◆ **EXERCISE OBJECTIVE**: Keyword search on "readings": report each line of the records that contains it.

Collected data:
=-=-=

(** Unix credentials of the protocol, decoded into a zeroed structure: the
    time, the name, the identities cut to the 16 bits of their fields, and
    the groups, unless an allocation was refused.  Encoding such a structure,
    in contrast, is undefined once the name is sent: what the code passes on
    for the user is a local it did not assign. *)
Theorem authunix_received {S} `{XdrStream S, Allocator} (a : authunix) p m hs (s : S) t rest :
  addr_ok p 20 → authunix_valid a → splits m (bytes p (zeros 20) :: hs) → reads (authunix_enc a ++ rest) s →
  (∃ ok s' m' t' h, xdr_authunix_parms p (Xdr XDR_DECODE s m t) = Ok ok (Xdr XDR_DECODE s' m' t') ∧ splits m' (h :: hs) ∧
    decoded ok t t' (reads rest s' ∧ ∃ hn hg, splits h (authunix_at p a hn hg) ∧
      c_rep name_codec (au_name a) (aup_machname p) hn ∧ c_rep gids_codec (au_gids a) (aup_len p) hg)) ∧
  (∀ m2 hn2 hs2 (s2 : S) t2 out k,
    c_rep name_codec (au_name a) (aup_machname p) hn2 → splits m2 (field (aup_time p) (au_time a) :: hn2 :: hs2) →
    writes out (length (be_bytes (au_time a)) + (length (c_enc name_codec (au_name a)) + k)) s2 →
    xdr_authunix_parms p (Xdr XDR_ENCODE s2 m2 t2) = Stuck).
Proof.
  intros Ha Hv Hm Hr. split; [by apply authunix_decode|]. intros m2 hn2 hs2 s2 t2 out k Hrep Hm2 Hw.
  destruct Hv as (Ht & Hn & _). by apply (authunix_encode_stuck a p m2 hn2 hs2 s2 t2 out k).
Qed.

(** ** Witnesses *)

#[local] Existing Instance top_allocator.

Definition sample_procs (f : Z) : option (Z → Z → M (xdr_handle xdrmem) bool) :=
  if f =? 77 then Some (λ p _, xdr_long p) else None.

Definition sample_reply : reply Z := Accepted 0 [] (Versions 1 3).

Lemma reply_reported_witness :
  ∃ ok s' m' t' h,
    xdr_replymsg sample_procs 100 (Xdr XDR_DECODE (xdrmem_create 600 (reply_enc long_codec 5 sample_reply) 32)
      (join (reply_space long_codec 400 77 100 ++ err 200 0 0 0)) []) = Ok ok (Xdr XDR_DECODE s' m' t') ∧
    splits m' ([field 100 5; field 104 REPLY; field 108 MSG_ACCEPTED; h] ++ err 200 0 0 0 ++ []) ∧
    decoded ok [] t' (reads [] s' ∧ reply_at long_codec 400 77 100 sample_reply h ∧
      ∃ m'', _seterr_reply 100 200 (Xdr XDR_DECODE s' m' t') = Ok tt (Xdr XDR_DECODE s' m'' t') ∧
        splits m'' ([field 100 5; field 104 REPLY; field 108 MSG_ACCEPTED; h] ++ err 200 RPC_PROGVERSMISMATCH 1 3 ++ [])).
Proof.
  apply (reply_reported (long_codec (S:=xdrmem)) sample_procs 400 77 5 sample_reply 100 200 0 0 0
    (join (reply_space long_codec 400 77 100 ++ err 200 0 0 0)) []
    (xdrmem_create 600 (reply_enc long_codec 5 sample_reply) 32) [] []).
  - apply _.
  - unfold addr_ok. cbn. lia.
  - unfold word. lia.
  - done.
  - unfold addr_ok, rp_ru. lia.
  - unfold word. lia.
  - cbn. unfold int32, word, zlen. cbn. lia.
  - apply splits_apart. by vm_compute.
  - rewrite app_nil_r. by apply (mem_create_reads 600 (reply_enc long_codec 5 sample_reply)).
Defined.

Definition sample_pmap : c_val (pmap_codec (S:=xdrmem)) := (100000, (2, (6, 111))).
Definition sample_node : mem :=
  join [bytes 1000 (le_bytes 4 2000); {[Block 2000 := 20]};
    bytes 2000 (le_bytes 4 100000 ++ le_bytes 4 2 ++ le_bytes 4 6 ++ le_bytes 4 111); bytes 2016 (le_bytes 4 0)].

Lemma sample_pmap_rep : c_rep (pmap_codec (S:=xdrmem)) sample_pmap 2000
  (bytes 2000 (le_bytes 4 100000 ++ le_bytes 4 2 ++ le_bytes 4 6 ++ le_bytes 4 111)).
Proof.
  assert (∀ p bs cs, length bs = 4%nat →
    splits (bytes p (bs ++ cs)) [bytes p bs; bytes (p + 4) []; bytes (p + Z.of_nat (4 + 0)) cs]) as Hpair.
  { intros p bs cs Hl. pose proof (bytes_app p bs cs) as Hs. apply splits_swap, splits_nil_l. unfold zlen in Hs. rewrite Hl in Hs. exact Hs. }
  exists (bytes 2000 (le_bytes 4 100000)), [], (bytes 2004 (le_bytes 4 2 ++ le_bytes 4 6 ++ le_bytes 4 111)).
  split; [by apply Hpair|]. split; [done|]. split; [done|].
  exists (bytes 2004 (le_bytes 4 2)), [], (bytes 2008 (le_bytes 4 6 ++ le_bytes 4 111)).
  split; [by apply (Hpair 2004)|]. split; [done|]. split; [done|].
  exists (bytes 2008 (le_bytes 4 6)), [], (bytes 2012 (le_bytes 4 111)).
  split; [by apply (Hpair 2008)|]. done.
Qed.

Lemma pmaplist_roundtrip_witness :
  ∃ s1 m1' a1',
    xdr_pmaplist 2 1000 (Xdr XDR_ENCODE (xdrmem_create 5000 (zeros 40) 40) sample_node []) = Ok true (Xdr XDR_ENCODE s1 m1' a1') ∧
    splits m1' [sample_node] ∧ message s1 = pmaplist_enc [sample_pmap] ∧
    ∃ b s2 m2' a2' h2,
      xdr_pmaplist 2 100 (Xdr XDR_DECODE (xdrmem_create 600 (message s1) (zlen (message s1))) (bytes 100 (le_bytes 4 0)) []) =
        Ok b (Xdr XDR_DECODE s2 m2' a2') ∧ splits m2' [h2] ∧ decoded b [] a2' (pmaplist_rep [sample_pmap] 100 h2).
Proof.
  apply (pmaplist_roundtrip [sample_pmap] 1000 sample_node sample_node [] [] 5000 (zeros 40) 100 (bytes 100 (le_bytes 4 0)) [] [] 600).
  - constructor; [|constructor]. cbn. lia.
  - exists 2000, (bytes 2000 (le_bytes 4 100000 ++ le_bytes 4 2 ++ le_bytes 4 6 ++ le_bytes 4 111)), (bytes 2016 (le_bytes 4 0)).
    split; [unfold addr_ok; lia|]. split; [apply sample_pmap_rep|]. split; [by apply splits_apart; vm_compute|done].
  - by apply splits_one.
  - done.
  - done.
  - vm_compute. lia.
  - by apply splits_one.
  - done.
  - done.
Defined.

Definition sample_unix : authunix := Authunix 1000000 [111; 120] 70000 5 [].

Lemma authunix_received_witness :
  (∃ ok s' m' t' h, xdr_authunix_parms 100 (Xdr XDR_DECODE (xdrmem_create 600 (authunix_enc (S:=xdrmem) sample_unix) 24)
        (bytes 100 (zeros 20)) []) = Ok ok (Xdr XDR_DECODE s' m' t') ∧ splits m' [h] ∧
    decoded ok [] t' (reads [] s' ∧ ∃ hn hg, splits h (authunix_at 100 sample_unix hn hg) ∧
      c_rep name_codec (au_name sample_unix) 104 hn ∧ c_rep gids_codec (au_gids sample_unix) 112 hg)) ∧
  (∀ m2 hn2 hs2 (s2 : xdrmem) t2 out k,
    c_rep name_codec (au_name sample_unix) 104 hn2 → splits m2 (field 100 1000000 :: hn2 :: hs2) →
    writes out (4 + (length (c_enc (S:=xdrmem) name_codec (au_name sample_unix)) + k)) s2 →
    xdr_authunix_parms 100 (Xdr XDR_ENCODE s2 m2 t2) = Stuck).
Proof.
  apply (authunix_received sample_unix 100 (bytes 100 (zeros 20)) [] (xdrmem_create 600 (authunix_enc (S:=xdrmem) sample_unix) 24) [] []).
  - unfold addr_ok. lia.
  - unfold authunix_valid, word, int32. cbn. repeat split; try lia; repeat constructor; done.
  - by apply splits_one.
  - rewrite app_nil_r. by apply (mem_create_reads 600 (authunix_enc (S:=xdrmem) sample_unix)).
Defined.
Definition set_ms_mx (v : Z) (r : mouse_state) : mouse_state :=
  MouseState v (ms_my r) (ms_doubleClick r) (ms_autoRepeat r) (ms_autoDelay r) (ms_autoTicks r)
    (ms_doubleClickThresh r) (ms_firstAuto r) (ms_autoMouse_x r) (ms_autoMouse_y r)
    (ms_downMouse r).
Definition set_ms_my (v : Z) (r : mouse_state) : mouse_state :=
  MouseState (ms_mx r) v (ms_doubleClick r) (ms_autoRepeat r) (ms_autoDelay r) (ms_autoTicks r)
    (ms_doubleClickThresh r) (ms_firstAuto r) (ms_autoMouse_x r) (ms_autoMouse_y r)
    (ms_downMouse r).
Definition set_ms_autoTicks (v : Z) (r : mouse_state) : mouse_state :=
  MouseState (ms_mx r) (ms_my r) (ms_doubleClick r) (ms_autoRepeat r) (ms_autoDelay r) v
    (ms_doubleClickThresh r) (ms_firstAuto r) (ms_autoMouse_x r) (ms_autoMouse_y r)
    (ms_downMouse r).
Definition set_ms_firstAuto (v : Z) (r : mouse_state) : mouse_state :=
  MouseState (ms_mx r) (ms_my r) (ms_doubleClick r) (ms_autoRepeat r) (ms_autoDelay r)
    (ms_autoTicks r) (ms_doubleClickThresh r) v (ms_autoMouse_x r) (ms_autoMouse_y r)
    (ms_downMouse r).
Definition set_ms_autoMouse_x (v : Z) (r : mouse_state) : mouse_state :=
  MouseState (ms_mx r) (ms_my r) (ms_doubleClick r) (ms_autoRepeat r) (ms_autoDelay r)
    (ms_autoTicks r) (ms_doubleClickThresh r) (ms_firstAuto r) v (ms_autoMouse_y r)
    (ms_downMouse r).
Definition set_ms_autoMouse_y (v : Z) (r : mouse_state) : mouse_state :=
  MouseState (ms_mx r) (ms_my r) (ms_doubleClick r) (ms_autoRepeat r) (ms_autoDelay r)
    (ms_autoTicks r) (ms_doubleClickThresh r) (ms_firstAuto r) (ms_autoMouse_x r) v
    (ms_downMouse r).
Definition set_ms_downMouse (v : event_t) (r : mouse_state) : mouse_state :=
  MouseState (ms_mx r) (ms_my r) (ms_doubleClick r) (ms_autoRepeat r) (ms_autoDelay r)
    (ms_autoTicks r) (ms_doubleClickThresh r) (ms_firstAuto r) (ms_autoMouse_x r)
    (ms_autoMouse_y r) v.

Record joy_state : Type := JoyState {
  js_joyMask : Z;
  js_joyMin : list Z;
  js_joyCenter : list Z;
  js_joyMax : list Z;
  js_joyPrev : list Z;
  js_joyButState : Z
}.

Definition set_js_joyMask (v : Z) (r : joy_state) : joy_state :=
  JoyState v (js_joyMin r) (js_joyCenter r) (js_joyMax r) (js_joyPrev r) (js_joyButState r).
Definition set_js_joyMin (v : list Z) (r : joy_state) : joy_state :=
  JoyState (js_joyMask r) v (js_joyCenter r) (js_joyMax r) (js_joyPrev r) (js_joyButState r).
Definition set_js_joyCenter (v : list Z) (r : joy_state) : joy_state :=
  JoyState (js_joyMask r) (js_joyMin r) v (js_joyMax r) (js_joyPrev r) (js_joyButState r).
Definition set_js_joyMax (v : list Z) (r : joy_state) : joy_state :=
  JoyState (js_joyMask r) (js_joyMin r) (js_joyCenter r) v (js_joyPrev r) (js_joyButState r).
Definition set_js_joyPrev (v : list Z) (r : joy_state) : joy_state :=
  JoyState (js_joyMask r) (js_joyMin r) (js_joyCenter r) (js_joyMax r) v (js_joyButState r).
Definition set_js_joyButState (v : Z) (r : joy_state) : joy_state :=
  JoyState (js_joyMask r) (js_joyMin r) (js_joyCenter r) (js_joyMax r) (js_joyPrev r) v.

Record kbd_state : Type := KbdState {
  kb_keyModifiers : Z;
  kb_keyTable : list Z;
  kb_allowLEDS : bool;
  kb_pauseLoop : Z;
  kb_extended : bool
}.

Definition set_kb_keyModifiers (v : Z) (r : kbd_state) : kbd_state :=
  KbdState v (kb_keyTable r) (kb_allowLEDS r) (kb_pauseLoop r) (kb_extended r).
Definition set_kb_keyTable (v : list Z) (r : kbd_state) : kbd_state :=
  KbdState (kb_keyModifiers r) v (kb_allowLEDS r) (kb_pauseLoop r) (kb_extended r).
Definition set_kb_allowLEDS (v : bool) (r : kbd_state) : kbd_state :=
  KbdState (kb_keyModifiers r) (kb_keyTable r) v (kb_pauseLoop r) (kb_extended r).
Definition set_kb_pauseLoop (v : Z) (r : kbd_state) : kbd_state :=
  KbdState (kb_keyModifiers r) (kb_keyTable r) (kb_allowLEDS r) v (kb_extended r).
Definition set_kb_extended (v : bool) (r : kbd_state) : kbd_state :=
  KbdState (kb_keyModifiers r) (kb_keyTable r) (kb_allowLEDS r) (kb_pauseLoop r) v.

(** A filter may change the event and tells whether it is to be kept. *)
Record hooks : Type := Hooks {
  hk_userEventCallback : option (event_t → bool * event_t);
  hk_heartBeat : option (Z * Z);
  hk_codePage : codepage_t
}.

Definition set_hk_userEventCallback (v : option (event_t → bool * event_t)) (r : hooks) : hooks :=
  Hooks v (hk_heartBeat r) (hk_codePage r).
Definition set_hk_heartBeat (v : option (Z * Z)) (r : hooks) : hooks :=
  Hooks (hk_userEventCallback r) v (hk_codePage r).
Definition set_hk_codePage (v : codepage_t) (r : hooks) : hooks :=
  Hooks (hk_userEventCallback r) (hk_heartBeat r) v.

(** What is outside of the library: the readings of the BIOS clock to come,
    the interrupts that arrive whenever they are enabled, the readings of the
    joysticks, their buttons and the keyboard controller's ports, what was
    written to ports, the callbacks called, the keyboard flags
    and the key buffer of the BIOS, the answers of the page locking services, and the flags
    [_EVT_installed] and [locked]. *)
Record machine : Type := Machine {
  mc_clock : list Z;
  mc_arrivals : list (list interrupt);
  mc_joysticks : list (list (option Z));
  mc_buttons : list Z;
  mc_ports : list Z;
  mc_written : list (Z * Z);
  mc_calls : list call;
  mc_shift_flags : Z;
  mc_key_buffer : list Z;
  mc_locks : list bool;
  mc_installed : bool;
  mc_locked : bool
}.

=-=-=

◆ **COMPLETED TASK**:
(** What is outside of the library: the readings of the BIOS clock to come,
    the interrupts that arrive whenever they are enabled, the readings of the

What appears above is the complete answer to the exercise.